- **WHAT YOU NEED TO DO**
I need the lines below from the one with "world) (m m'" down to the one with "forall s, m s wd = Outcome x s wd' tr." reproduced exactly, both ends included, and nothing else.
DATA FOR THIS TASK: Begin
(* ===== verification/Assisted.v ===== *)
(** * Writers with a helper (src/prefault.rs, src/lib.rs)

    What the shared state promises the writer about the file it is in, and that within that file a
    writer that holds the promise does what one without a helper does: the same result, the same
    files, and the same states on the way. *)

From S2P Require Import Prelude Bytes Effects Region Channel V4 Names Segment Helper Prefault Writer Chain RegionFacts SegmentFacts WriterInv OpenFacts CommitFacts ReserveFacts WriterFacts.

#[local] Open Scope list_scope.
#[local] Open Scope Z_scope.

(** ** The promise *)

(** The writer without its helper: it knows the length of its file itself. *)
Definition bare (wd : world) (w : Writer) : Writer :=
  set_held [] (set_w_file_len (len_of wd (w_file w)) (set_prefault None w)).

(** What the shared state says of the file the writer is in. *)
Record window (p : Shared) (w : Writer) (wd : world) : Prop := {
  wn_size : p_region_size p = w_region_size w;
  wn_sequence : p_current_sequence p = w_file_sequence w;
  wn_index : p_current_index p = w_current_region_index w;
  wn_current : p_current_ptr p = Some (w_current_region w);
  wn_segment : p_segment p = HSegment (w_file_sequence w) (w_instance w) (w_file w) (len_of wd (w_file w));
  wn_unlocked : p_segment_busy p = false;
  wn_followed : p_handoff p = None;
  wn_next : forall n, p_next p = Some n ->
    n_sequence n = w_file_sequence w /\ n_index n = w_current_region_index w + 1 /\
    n_region n = Mapping (w_file w) (n_index n * w_region_size w) (w_region_size w) /\
    (n_index n + 1) * w_region_size w <= len_of wd (w_file w)
}.

(** What the calls within a file leave as it was. *)
Record same_rest (p0 p : Shared) : Prop := {
  sr_failure : p_failure p = p_failure p0;
  sr_regions : p_regions_per_file p = p_regions_per_file p0;
  sr_spec : p_spec p = p_spec p0;
  sr_ready : p_ready p = p_ready p0;
  sr_ready_sequence : p_ready_sequence p = p_ready_sequence p0;
  sr_next_busy : p_next_segment_busy p = p_next_segment_busy p0;
  sr_claimed : p_claimed p = p_claimed p0;
  sr_in_flight : p_in_flight p = p_in_flight p0;
  sr_base_path : p_base_path p = p_base_path p0;
  sr_doomed : items (p_doomed p) = items (p_doomed p0);
  sr_stop : p_stop p = p_stop p0
}.

#[export] Instance same_rest_preorder : PreOrder same_rest.
Proof.
  split; [by constructor|]. intros p1 p2 p3 [] []. constructor; by etransitivity.
Qed.

(** A thread that has stopped has nothing left to delete: the writer deletes for itself. *)
Definition settled_queue (p : Shared) : Prop := Failure_stopped (p_failure p) = true -> items (p_doomed p) = [].

(** The writer [s] with a helper and [b] without one, in the same world; [p0] is the shared state
    that they began with. *)
Record paired `{Env} (p0 : Shared) (s b : Writer) (wd : world) : Prop := {
  pd_bare : exists held, b = set_held held (bare wd s);
  pd_len : w_file_len s <= len_of wd (w_file s) <= I64_MAX;
  pd_rs : rs_ok (w_region_size s);
  pd_calm : calm wd;
  pd_shared : exists p, w_prefault s = Some p /\ window p s wd /\ same_rest p0 p /\ settled_queue p
}.

(** [m] run by the one does what [m'] does run by the other. *)
Definition in_step `{Env} {A} (p0 : Shared) (s b : Writer) (wd : world) (m m' : M Writer A) : Prop :=
  let o := m s wd in
  let o' := m' b wd in
  o_res o = o_res o' /\ o_world o = o_world o' /\ o_trace o = o_trace o' /\
  paired p0 (o_self o) (o_self o') (o_world o).

(** An operation that does not look at the writer, and changes no file's length. *)
Definition apart {A} (m : M Writer A) : Prop :=
  forall wd, calm wd -> exists x wd' tr, calm wd' /\ (forall i, len_of wd' i = len_of wd i) /\
    forall s, m s wd = Outcome x s wd' tr.

(** ** Operations that do not look at the writer *)

Section apart.
Context `{Env}.

Lemma apart_lift {A} (x : res A) : apart (lift x).
Proof. intros wd Hc. by exists x, wd, []. Qed.
Lemma apart_ret {A} (a : A) : apart (ret a).
Proof. apply (apart_lift (Ok a)). Qed.
Lemma apart_throw {A} e : apart (throw (A := A) e).
Proof. apply apart_lift. Qed.
Lemma apart_die {A} y : apart (die (A := A) y).
Proof. apply apart_lift. Qed.

Lemma apart_bind {A B} (m : M Writer A) (k : A -> M Writer B) :
  apart m -> (forall a, apart (k a)) -> apart (bind m k).
Proof.
  intros Hm Hk wd Hc. destruct (Hm wd Hc) as (x & wd1 & t1 & Hc1 & Hl1 & E1). destruct x as [a|e|y].
  - destruct (Hk a wd1 Hc1) as (x & wd2 & t2 & Hc2 & Hl2 & E2). exists x, wd2, (t1 ++ t2).
    split; [done|]. split; [intros i; by rewrite Hl2|]. intros s. unfold bind. rewrite E1. cbn. by rewrite E2.
  - exists (Err e), wd1, t1. split_and!; [done..|]. intros s. unfold bind. by rewrite E1.
  - exists (Die y), wd1, t1. split_and!; [done..|]. intros s. unfold bind. by rewrite E1.
Qed.

Lemma apart_interfere : apart interfere.
Proof. intros wd Hc. exists (Ok tt), wd, []. split_and!; [done..|]. intros s. by apply reads_interfere, Hc. Qed.

Lemma apart_ask {A} (f : world -> A) : apart (ask f).
Proof. intros wd Hc. by exists (Ok (f wd)), wd, []. Qed.

Lemma apart_write ino off f : apart (emit (fun w => write_inode ino off (f w) w)).
Proof.
  intros wd Hc. eexists (Ok tt), _, _. split; [|split; [|reflexivity]]; [done|]. intros i. apply len_of_write.
Qed.

#[local] Transparent update store.
Lemma apart_update m off n f : apart (update m off n f).
Proof.
  apply apart_bind; [apply apart_interfere|intros _]. apply apart_bind; [apply apart_ask|intros b].
  destruct (negb _); [apply apart_die|]. destruct b; [|apply apart_die].
  apply apart_bind; [apply apart_ask|intros old]. apply apart_bind; [apply (apart_write _ _ (fun _ => f old))|intros _]. apply apart_ret.
Qed.

Lemma apart_store m off bs : apart (store m off bs).
Proof. apply apart_bind; [apply apart_update|intros _; apply apart_ret]. Qed.
#[local] Opaque update store.

Lemma apart_call c : apart (emit (add_call c)).
Proof. intros wd Hc. eexists (Ok tt), _, _. split; [|split; [|reflexivity]]; done. Qed.

Lemma apart_wake_all m : apart (wake_all m).
Proof.
  apply apart_bind; [apply apart_update|intros _]. unfold when. destruct SUPPORTED; [|apply apart_ret].
  apply apart_bind; [apply apart_interfere|intros _; apply apart_call].
Qed.

Lemma apart_div_guard y : apart (div_guard y).
Proof. unfold div_guard. destruct (y =? 0); [apply apart_die|apply apart_ret]. Qed.

End apart.

Create HintDb apart discriminated.
#[export] Hint Constants Opaque : apart.
#[export] Hint Resolve apart_lift apart_ret apart_throw apart_die apart_update apart_store apart_wake_all apart_div_guard : apart.

Lemma wp_outcome {S A} (m : M S A) s w x s1 w1 tr (Q : res A -> S -> world -> Prop) C :
  m s w = Outcome x s1 w1 tr -> Q x s1 w1 -> Forall C tr -> wp m s w Q C.
Proof. unfold wp. intros ->. by split. Qed.

Lemma wp_outcome_bind {S A B} (m : M S A) (k : A -> M S B) s w a s1 w1 (Q : res B -> S -> world -> Prop) C :
  m s w = Outcome (Ok a) s1 w1 [] -> wp (k a) s1 w1 Q C -> wp (bind m k) s w Q C.
Proof. intros E. unfold wp. by rewrite (bind_outcome _ _ _ _ _ _ _ E). Qed.

(** ** Runs in step *)

Section steps.
Context `{EnvOk}.
Implicit Types (p : Shared) (s b : Writer) (wd : world).

(** What is shown of the one run holds of the other. *)
Lemma in_step_wp {A} p0 s b wd (m m' : M Writer A) (Q' : res A -> Writer -> world -> Prop) (Q : res A -> Writer -> world -> Prop) C :
  in_step p0 s b wd m m' -> wp m' b wd Q' C ->
  (forall r s1 b1 wd1, paired p0 s1 b1 wd1 -> Q' r b1 wd1 -> Q r s1 wd1) -> wp m s wd Q C.
Proof.
  intros (Er & Ew & Et & Hp) [HQ HC] HQQ. unfold wp. rewrite Er, Et. split; [|exact HC].
  eapply HQQ; [exact Hp|]. by rewrite Ew.
Qed.

Lemma in_step_outcome {A} p0 s b s1 b1 wd wd1 (m m' : M Writer A) x tr :
  m s wd = Outcome x s1 wd1 tr -> m' b wd = Outcome x b1 wd1 tr -> paired p0 s1 b1 wd1 -> in_step p0 s b wd m m'.
Proof. unfold in_step. intros -> ->. done. Qed.

Lemma in_step_bind {A B} p0 s b wd (m m' : M Writer A) (k k' : A -> M Writer B) :
  in_step p0 s b wd m m' ->
  (forall a s1 b1 wd1 tr, m s wd = Outcome (Ok a) s1 wd1 tr -> m' b wd = Outcome (Ok a) b1 wd1 tr ->
     paired p0 s1 b1 wd1 -> in_step p0 s1 b1 wd1 (k a) (k' a)) ->
  in_step p0 s b wd (bind m k) (bind m' k').
Proof.
  unfold in_step, bind. destruct (m s wd) as [r s1 wd1 tr], (m' b wd) as [r' b1 wd1' tr']. cbn.
  intros (-> & -> & -> & Hp) Hk. destruct r' as [a|e|y]; cbn; [|by split_and!..].
  destruct (Hk a s1 b1 wd1' tr' eq_refl eq_refl Hp) as (Er2 & Ew2 & Et2 & Hp2). cbn. rewrite Er2, Et2. by split_and!.
Qed.

Lemma paired_world p0 s b wd wd' :
  paired p0 s b wd -> calm wd' -> (forall i, len_of wd' i = len_of wd i) -> paired p0 s b wd'.
Proof.
  intros [[held Eb] Hl Hr Hc (p & Ep & [W1 W2 W3 W4 W5 W6 W7 W8] & Hrest & Hq)] Hc' Hl'. constructor; [|by rewrite Hl'|done|done|].
  - exists held. unfold bare. by rewrite Hl'.
  - exists p. split; [done|]. split; [constructor; rewrite ?Hl'; done|done].
Qed.

Lemma in_step_apart {A} p0 s b wd (m : M Writer A) : paired p0 s b wd -> apart m -> in_step p0 s b wd m m.
Proof.
  intros Hp Hm. destruct (Hm wd (pd_calm _ _ _ _ Hp)) as (x & wd' & tr & Hc & Hl & E).
  eapply in_step_outcome; [apply E|apply E|by eapply paired_world].
Qed.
DATA FOR THIS TASK: End
- **RESULT BELOW**
Definition in_step `{Env} {A} (p0 : Shared) (s b : Writer) (wd : world) (m m' : M Writer A) : Prop :=
  let o := m s wd in
  let o' := m' b wd in
  o_res o = o_res o' /\ o_world o = o_world o' /\ o_trace o = o_trace o' /\
  paired p0 (o_self o) (o_self o') (o_world o).

(** An operation that does not look at the writer, and changes no file's length. *)
Definition apart {A} (m : M Writer A) : Prop :=
  forall wd, calm wd -> exists x wd' tr, calm wd' /\ (forall i, len_of wd' i = len_of wd i) /\
    forall s, m s wd = Outcome x s wd' tr.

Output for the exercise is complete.